UCSF: Neighborhood Characteristics Affect How Often a Child Visits Emergency Department
Children living in neighborhoods with greater hardships, such as substandard housing or high pollution, are more likely to use emergency departments (EDs), including for complaints that could be managed by their pediatricians, a new study led by UCSF Benioff Children’s Hospitals found.
The study, publishing Sept. 2, 2022, in Pediatrics, is the first to evaluate neighborhood context and ED use in a national sample of children; previous research focused on one or two individual metro areas at a time.
Using the Pediatric Health Information Systems, a database from 49 children’s hospitals in the United States, researchers looked at the association between ED visits from 2018 to 2019 in children up to 17 years old and their Child Opportunity Index (COI) scores. The COI is a measure of neighborhood context that may influence a child’s development, and includes indicators of health and environment, education, and social and economic factors.

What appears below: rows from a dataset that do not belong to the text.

(* ===== verification/FakeAp.v ===== *)
(** * The fake access point (fakeap.c)

    A test program that takes the place of hostapd: its stations send probe
    requests at random times with random signals. Its state is [fake]; a station
    is known by its place in the list of stations, and so is its timer. The bytes
    of /dev/urandom are a parameter. *)
From Stdlib Require Import Ascii.
From S2P Require Import Prelude Blob Timeout Periodic.

(** The byte at a position of the random stream. *)
Class Urandom := urandom : nat -> Z.

(** [struct var], [struct sta_data] *)
Record var := mkVar { v_cur : Z; v_min : Z; v_max : Z }.
#[export] Instance settable_var : Settable var := fun v => mkVar (v_cur v) (v_min v) (v_max v).

Record sta_data := mkStaData { probe : var; signal : var; addr : mac }.
#[export] Instance settable_sta_data : Settable sta_data := fun s => mkStaData (probe s) (signal s) (addr s).

(** What the program does outside. *)
Inductive fake_action :=
| UbusNotify (type : string) (msg : list (string * bval))
| ShortRead
| Verbose (a : mac) (ms sig : Z).

Record fake (T : Type) := mkFake {
  stations : list sta_data;
  tq : usteer_timeout_queue T;
  tq_cb : bool;  (** whether [tq.cb] is set, to [sta_probe] *)
  fake_clock : timespec;
  r_fd : nat;  (** the position of the random stream *)
  freq : Z;
  verbose : Z;
  fake_out : list fake_action;
}.
Arguments stations {T}. Arguments tq {T}. Arguments tq_cb {T}. Arguments fake_clock {T}.
Arguments r_fd {T}. Arguments freq {T}. Arguments verbose {T}. Arguments fake_out {T}. Arguments mkFake {T}.
#[export] Instance settable_fake T : Settable (fake T) := fun w =>
  mkFake (stations w) (tq w) (tq_cb w) (fake_clock w) (r_fd w) (freq w) (verbose w) (fake_out w).

Section fakeap.
Context {UR : Urandom} {T : Type} `{!AvlTree Z nat T}.
Notation FM := (M (fake T)).

Definition fread (n : nat) : FM (list Z) :=
  pos ← gets r_fd;
  modify (fun w => w <| r_fd := (pos + n)%nat |>) ;;
  mret (map (fun i => u8 (urandom i)) (seq pos n)).
Definition fake_emit (a : fake_action) : FM unit := modify (fun w => w <| fake_out ::= fun l => l ++ [a] |>).
Definition get_sta (t : nat) : FM sta_data := deref DanglingSta (fun w => stations w !! t).
Definition upd_sta (t : nat) (f : sta_data -> sta_data) : FM unit := modify (fun w => w <| stations ::= alter f t |>).
(* ===== verification/Scenario.v ===== *)
(** * A concrete daemon

    Two access points, a few stations and concrete instances of the libraries the
    model leaves open, on which the theorems are applied. Every state is reached
    by running the operations themselves, so that its invariant follows from
    their specifications. *)
From S2P Require Import Prelude Blob Timeout Types Table World Ssid Beacon Sta UbusClient.
From S2P Require Import Policy RemoteMsg StaEvent Roam BeaconRequest LocalNode.

(** ** The libraries *)

#[export] Existing Instance seq_blobmsg.
#[export] Existing Instance seq_blobmsg_laws.

Definition hex_value (c : Ascii.ascii) : option Z :=
  (fun x => Z.of_nat x.1) <$> list_find (fun d => d = c) (list_ascii_of_string "0123456789abcdef").
Definition parse_hex2 (l : list Ascii.ascii) : option Z :=
  match l with
  | [a; b] => x ← hex_value a; y ← hex_value b; Some (16 * x + y)
  | _ => None
  end.
(** Addresses as [aa:bb:cc:dd:ee:ff]. *)
Fixpoint parse_mac (n : nat) (l : list Ascii.ascii) : option mac :=
  match n with
  | O => match l with [] => Some [] | _ => None end
  | S n' =>
      b ← parse_hex2 (take 2 l);
      rest ← parse_mac n' (drop (if decide (n' = O) then 2 else 3) l);
      Some (b :: rest)
  end.
#[export] Instance demo_ether : Ether := {|
  ether_aton s := parse_mac 6 (list_ascii_of_string s);
  ether_ntoa := mac_addr_fmt;
|}.

(** Two digits of a byte are read back. *)
Lemma parse_hex2_digits b :
  0 <= b < 256 -> parse_hex2 [hex_digit (b / 16); hex_digit (b mod 16)] = Some b.
Proof.
  intros Hb.
  assert (H : forallb (fun i => let b := Z.of_nat i in
    bool_decide (parse_hex2 [hex_digit (b / 16); hex_digit (b mod 16)] = Some b)) (seq 0 256) = true) by by vm_compute.
  rewrite forallb_forall in H. specialize (H (Z.to_nat b)). rewrite in_seq, Z2Nat.id in H by lia.
  specialize (H ltac:(lia)). cbv zeta in H. by apply bool_decide_eq_true in H.
Qed.
Lemma hex_value_range c x : hex_value c = Some x -> 0 <= x < 16.
Proof.
  unfold hex_value. destruct (list_find _ _) as [[i d]|] eqn:E; [|done]. simpl. intros. simplify_eq.
  apply list_find_Some in E as (Hl & _). apply lookup_lt_Some in Hl. simpl in Hl. lia.
Qed.

#[export] Instance demo_ether_laws : EtherLaws.
Proof.
  assert (Hfmt : forall a, length a = 6%nat -> Forall (fun b => 0 <= b < 256) a ->
    parse_mac 6 (list_ascii_of_string (mac_addr_fmt a)) = Some a).
  { intros a Hl Hb. destruct a as [|b1 [|b2 [|b3 [|b4 [|b5 [|b6 [|]]]]]]]; try (simpl in Hl; lia).
    repeat apply list.Forall_cons in Hb as [? Hb].
    pose (c := Ascii.ascii_of_nat 58). pose (d := fun b r => hex_digit (b / 16) :: hex_digit (b mod 16) :: r).
    change (list_ascii_of_string _) with (d b1 (c :: d b2 (c :: d b3 (c :: d b4 (c :: d b5 (c :: d b6 [])))))).
    assert (Hstep : forall n b r, 0 <= b < 256 ->
      parse_mac (S (S n)) (d b (c :: r)) = (fun l => b :: l) <$> parse_mac (S n) r).
    { intros n b r Hb'.
      change (parse_mac (S (S n)) _) with (b0 ← parse_hex2 [hex_digit (b / 16); hex_digit (b mod 16)];
        rest ← parse_mac (S n) (drop (if decide (S n = O) then 2 else 3) (d b (c :: r))); Some (b0 :: rest)).
      rewrite parse_hex2_digits, decide_False by done. change (drop 3 _) with r.
      generalize (parse_mac (S n) r). by intros []. }
    rewrite !Hstep by done. unfold d. cbn [parse_mac take]. by rewrite parse_hex2_digits by done. }
  split; [exact Hfmt..|]. intros s a. clear Hfmt.
  assert (Hgen : forall n l a, parse_mac n l = Some a -> length a = n /\ Forall (fun b => 0 <= b < 256) a).
  { induction n as [|n IH]; intros l b; simpl; [destruct l; [|done]; by intros [= <-]|].
    destruct (parse_hex2 _) as [x|] eqn:Ex; [|done]. simpl. destruct (parse_mac n _) as [r|] eqn:Er; [|done].
    simpl. intros [= <-]. destruct (IH _ _ Er) as [<- ?]. split; [done|]. constructor; [|done].
    unfold parse_hex2 in Ex. destruct (take 2 l) as [|c1 [|c2 [|]]]; try done.
    destruct (hex_value c1) as [v1|] eqn:E1; [|done]. destruct (hex_value c2) as [v2|] eqn:E2; [|done].
    simpl in Ex. simplify_eq. apply hex_value_range in E1, E2. lia. }
  apply (Hgen 6%nat).
Qed.

#[export] Instance no_handlers : NodeHandlers (list (Z * ptr)) := [].
#[export] Existing Instance no_handlers_laws.

(** ** States *)
Notation demo_world := (world (list (Z * ptr))).

Definition run {A} (m : M demo_world A) (w : demo_world) : demo_world :=
  match m w with Ok (_, w') => w' | Fault _ => w end.

Lemma run_wp {A} (m : M demo_world A) (w : demo_world) (Q : A -> demo_world -> Prop) :
  wp m Q w -> exists a, Q a (run m w).
Proof. unfold wp, run. destruct (m w) as [[a w']|]; [eauto|done]. Qed.

(** A configuration that steers: defaults, and what is off by default turned on. *)
Definition demo_config : usteer_config :=
  usteer_init_defaults <| roam_trigger_snr := 20 |> <| min_snr := 10 |>
    <| load_kick_enabled := true |> <| load_kick_min_clients := 1 |> <| load_kick_delay := 1000 |>
    <| kick_client_active_sec := 1 |> <| kick_client_active_bits := 1000 |>
    <| beacon_report_invalide_timeout := 2000 |>.

Definition world_init : demo_world := {|
  config := demo_config;
  current_time := 0;
  clock := mkTimespec 1000 0;
  stations := ∅;
  si_heap := ∅;
  si_brk := 1%positive;
  node_heap := ∅;
  ln_heap := ∅;
  rn_heap := ∅;
  local_nodes := [];
  remote_nodes := [];
  tq := usteer_timeout_init;
  interfaces := [("eth0"%string, 2)];
  local_id := 7;
  msg_seq := 0;
  config_ssid_list := None;
  node_up_script := None;
  remote_timer := None;
  reload_timer := None;
  vendor_timer := None;
  out := [];
|}.

Lemma inv_init : inv world_init.
Proof.
  split.
  - split; simpl; intros *; rewrite ?fmap_empty, ?lookup_empty; try done;
      try (by intros [? ?]); intros Hin; by apply elem_of_empty in Hin.
  - constructor.
  - apply map_Forall_empty.
  - split; simpl; intros *; rewrite ?lookup_empty, ?elem_of_nil; try done; try constructor;
      (done || by intros []).
Qed.

Definition mac_a : mac := [2; 0; 0; 0; 0; 10].
Definition mac_b : mac := [2; 0; 0; 0; 0; 11].
Definition bssid_0 : mac := [6; 0; 0; 0; 0; 1].
Definition bssid_1 : mac := [6; 0; 0; 0; 0; 2].
Definition ap0 : string := "hostapd.wlan0".
Definition ap1 : string := "hostapd.wlan1".

(** Two access points of one network, on 2.4 and 5 GHz. *)
Definition set_ap (s : string) (b : mac) (f : Z) : M demo_world unit :=
  upd_node (NLocal s) (fun x => x <| ssid := "net" |> <| bssid := b |> <| freq := f |>).

Definition w_aps : demo_world :=
  run (set_ap ap1 bssid_1 5180) (run (set_ap ap0 bssid_0 2412)
    (run (usteer_register_node (fun _ => 5) ap1 41) (run (usteer_register_node (fun _ => 4) ap0 40) world_init))).

Definition inv_e (w : demo_world) : Prop := inv w /\ no_empty_sta (abs w).

Lemma run_register f s id w :
  inv_e w -> String.prefix "hostapd." s = true -> inv_e (run (usteer_register_node f s id) w).
Proof.
  intros [Hi He] Hs. destruct (run_wp _ _ _ (usteer_register_node_spec f s id w Hi)) as [? H].
  rewrite Hs in H. split; [apply H|by apply H].
Qed.
Lemma run_set_ap s b f w : inv_e w -> inv_e (run (set_ap s b f) w).
Proof.
  intros [Hi He]. unfold set_ap, run, upd_node, get_node, deref, mbind, M_bind, modify.
  destruct (node_heap w !! NLocal s) as [x|] eqn:E; [|done]. split; [by eapply inv_set_node|].
  done.
Qed.
Lemma run_time w : inv_e w -> inv_e (run usteer_update_time w).
Proof. intros [Hi He]. split; [by apply inv_time|exact He]. Qed.

Lemma w_aps_inv : inv_e w_aps.
Proof.
  do 2 apply run_set_ap. do 2 (apply run_register; [|done]). split; [apply inv_init|]. done.
Qed.

(** ** Stations *)

Definition event_msg (a : mac) (fr sig : Z) : list (string * bval) :=
  [("address", VString (mac_addr_fmt a)); ("signal", VU32 (u32 sig)); ("freq", VU32 fr)]%string.
Definition event (s method : string) (a : mac) (fr sig : Z) : M demo_world Z :=
  usteer_handle_event s method (event_msg a fr sig).

(** An answer to [get_clients]. *)
Definition clients_msg (fr : Z) (l : list (mac * Z * Z)) : list (string * bval) :=
  [("freq", VU32 fr);
   ("clients", VTable (map (fun '(a, rx, tx) =>
      (mac_addr_fmt a, VTable [("assoc", VU8 1); ("bytes", VTable [("rx", VU64 rx); ("tx", VU64 tx)])])) l))]%string.
Definition clients (s : string) (fr : Z) (l : list (mac * Z * Z)) : M demo_world unit :=
  usteer_local_node_list_cb s (clients_msg fr l).

Definition report_msg_of (a b : mac) (rcpi : Z) : list (string * bval) :=
  [("address", VString (mac_addr_fmt a)); ("bssid", VString (mac_addr_fmt b)); ("rcpi", VU16 rcpi);
   ("rsni", VU16 40); ("op-class", VU16 81); ("channel", VU16 1)]%string.

(** A station that is heard by both, and one that only the first one hears. *)
Definition w_probe : demo_world :=
  run (event ap0 "probe" mac_b 2412 (-80))
    (run (event ap1 "probe" mac_a 5180 (-50)) (run (event ap0 "probe" mac_a 2412 (-85)) w_aps)).
(** Both are associated with the first one. *)
Definition w_assoc : demo_world := run (clients ap0 2412 [(mac_a, 10, 10); (mac_b, 20, 20)]) w_probe.

Lemma run_event s method a fr sig w :
  inv_e w -> is_Some (node_heap w !! NLocal s) -> 0 < s32 (local_sta_timeout (config w)) ->
  event_signal_ok (event_msg a fr sig) -> event_of_method method ≠ EVENT_TYPE_BEACON -> event_of_method method ≠ __EVENT_TYPE_MAX ->
  inv_e (run (event s method a fr sig) w).
Proof.
  intros [Hi He] [x Hx] Ht Hsg Hb Hm.
  destruct (run_wp _ _ _ (usteer_handle_event_spec s method (event_msg a fr sig) x w Hi Hx Ht Hsg Hb Hm)) as [st H].
  fold (event s method a fr sig) in H. destruct (parse_event _) as [[[b f] sg]|].
  - destruct H as (r & p & create & si & st0 & w1 & w2 & Hev & _).
    destruct (event_handled_inv _ _ _ _ _ _ _ _ _ _ _ _ _ _ Hev) as (? & _ & Hem).
    split; [done|]. by apply Hem.
  - destruct H as [_ ->]. split; [by apply inv_time|done].
Qed.

Lemma run_clients s fr l w :
  inv_e w -> is_Some (node_heap w !! NLocal s) -> 0 < s32 (local_sta_timeout (config w)) ->
  (forall cl, attr (blobmsg_parse [("freq", BLOBMSG_TYPE_INT32); ("clients", BLOBMSG_TYPE_TABLE)]%string
     (clients_msg fr l)) 1 = Some (VTable cl) -> NoDup (client_addrs cl)) ->
  inv_e (run (clients s fr l) w).
Proof.
  intros [Hi He] [x Hx] Ht Hnd.
  destruct (run_wp _ _ _ (usteer_local_node_list_cb_spec s (clients_msg fr l) x w Hi Hx Ht Hnd)) as [[] H].
  fold (clients s fr l) in H. revert H. cbv zeta.
  set (w' := run _ _). clearbody w'.
  destruct (attr _ 0) as [[| |f| | | |]|]; try (intros ->; by split).
  destruct (attr _ 1) as [[| | | | | |cl]|]; try (intros ->; by split).
  intros [Hen _ _ _ _ _ Hem]. split; [apply Hen|]. apply Hem. exact He.
Qed.

Ltac run_fact := by vm_compute; eauto.
Lemma event_signal a fr sig x y z :
  parse_event (event_msg a fr sig) = Some (x, y, z) -> signal_ok z -> event_signal_ok (event_msg a fr sig).
Proof. intros Hp Hz b f s Hs. rewrite Hs in Hp. by injection Hp as -> -> ->. Qed.
Ltac signal_fact := eapply event_signal; [by vm_compute|unfold signal_ok; lia].

Lemma w_probe_inv : inv_e w_probe.
Proof.
  do 3 (apply run_event; [|run_fact|run_fact|signal_fact|done|done]). apply w_aps_inv.
Qed.
Lemma w_assoc_inv : inv_e w_assoc.
Proof.
  apply run_clients; [apply w_probe_inv|run_fact|run_fact|].
  intros cl Hcl. assert (Hd : client_addrs cl = [mac_a; mac_b]).
  { revert Hcl. vm_compute. intros H. injection H as <-. done. }
  rewrite Hd. apply (bool_decide_unpack _). by vm_compute.
Qed.

(** The pointers to the [sta_info]s of the scenario. *)
Definition si_a0 : ptr := 1%positive.
Definition si_a1 : ptr := 2%positive.
Definition si_b0 : ptr := 3%positive.
Example w_assoc_keys :
  (si_key <$> si_heap w_assoc !! si_a0, si_key <$> si_heap w_assoc !! si_a1, si_key <$> si_heap w_assoc !! si_b0) =
  (Some (mac_a, NLocal ap0), Some (mac_a, NLocal ap1), Some (mac_b, NLocal ap0)).
Proof. by vm_compute. Qed.

(** Only evaluation looks into the states. *)
#[global] Opaque w_aps w_probe w_assoc.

Children from neighborhoods with low COI scores had higher ED use, and more visits that could have been managed more cost-effectively by primary care clinicians.
“Understanding these relationships can shed light on how neighborhood context may affect children’s health care access, utilization and health outcomes.” said Sunitha Kaiser, MD, MSc, associate professor in UC San Francisco’s Department of Pediatrics and lead author of the study. “It can also help us in designing policy, community and health care interventions to improve children’s health and decrease unnecessary ED utilization and costs.”
Headshot of Sunitha Kaiser
“Understanding these relationships can shed light on how neighborhood context may affect children’s health care access, utilization and health outcomes.”
SUNITHA KAISER, MD, MSC
Much of the prior research in this area has examined the relationship between social determinants and health outcomes using individual or household-level predictors, such as income and insurance, the authors noted. Importantly, the COI captures historical inequities to opportunity at the neighborhood level – inequities that stem from structural racism.
“The COI focuses on neighborhood aspects that exist separately from the people who inhabit them, and that affect children’s health and development through various mechanisms, such as resource availability,” said Kaiser, who is affiliated with UCSF Benioff Children’s Hospitals.
Potential drivers of the neighborhood findings include poorer access to primary care, lower health literacy among parents/caregivers and greater exposure to environmental hazards, the researchers stated. Future research should examine how to improve access to primary care, such as through telehealth, they added, while policymakers must continue to support health systems in addressing the broader drivers of child health, such as housing, air quality and access to green space.